Stored records
= Beginning of Section =

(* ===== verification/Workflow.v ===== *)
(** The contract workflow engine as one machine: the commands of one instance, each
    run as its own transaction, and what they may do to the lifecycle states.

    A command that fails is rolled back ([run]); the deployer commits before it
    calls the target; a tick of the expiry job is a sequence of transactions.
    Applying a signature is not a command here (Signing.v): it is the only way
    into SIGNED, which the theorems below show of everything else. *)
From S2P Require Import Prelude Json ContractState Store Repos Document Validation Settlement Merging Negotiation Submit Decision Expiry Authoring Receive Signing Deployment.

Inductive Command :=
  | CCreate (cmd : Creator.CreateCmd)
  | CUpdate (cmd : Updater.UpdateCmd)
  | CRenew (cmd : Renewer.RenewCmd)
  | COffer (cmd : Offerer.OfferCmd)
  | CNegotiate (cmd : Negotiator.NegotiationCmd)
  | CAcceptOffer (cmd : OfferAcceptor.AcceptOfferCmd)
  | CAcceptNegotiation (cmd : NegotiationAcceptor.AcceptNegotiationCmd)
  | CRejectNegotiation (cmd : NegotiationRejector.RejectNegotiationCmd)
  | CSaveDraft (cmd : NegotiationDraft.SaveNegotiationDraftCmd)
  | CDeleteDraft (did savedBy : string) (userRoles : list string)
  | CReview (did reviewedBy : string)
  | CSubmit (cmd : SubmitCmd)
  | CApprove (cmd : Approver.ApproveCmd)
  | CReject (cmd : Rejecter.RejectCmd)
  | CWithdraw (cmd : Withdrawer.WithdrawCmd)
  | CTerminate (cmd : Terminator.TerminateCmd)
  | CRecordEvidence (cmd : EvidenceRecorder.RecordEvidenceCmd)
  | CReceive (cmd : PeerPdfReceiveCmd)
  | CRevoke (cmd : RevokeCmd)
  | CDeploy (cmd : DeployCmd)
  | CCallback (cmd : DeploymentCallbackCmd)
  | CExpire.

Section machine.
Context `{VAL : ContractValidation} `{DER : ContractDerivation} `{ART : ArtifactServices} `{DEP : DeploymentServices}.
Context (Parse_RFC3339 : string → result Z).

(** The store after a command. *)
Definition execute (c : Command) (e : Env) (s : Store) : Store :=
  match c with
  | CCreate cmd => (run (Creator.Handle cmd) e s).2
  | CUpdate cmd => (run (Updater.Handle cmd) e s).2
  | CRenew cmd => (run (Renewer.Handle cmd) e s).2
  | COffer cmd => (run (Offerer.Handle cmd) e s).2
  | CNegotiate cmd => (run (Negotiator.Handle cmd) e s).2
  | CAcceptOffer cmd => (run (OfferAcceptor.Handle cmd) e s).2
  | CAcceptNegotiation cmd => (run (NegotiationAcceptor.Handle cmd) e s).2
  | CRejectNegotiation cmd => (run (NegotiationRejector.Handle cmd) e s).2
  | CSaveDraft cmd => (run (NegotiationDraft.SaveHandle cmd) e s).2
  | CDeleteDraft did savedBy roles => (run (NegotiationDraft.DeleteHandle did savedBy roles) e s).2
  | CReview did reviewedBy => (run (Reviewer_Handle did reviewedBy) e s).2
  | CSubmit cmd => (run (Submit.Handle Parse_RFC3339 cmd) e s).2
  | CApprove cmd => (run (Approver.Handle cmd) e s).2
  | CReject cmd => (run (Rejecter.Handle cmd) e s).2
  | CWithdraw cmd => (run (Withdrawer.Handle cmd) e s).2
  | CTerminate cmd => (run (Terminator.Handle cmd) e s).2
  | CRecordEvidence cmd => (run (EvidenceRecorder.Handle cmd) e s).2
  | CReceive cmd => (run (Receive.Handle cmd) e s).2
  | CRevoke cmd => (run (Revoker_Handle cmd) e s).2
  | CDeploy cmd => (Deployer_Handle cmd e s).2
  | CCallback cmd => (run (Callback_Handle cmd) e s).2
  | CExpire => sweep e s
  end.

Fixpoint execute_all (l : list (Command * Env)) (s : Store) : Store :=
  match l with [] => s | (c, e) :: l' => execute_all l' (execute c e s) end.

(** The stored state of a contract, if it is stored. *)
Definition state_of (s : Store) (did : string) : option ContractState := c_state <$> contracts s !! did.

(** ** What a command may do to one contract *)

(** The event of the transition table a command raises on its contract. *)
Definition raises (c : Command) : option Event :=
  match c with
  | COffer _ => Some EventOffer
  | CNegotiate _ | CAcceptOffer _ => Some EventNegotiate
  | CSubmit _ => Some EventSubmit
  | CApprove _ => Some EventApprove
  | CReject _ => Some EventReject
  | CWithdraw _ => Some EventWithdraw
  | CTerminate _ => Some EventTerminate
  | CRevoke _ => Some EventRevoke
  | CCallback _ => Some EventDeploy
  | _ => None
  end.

= End of Section =

» Task statement
Copy out each line of the records above that includes "Rejecter".

» Output below
  | CReject (cmd : Rejecter.RejectCmd)
  | CReject cmd => (run (Rejecter.Handle cmd) e s).2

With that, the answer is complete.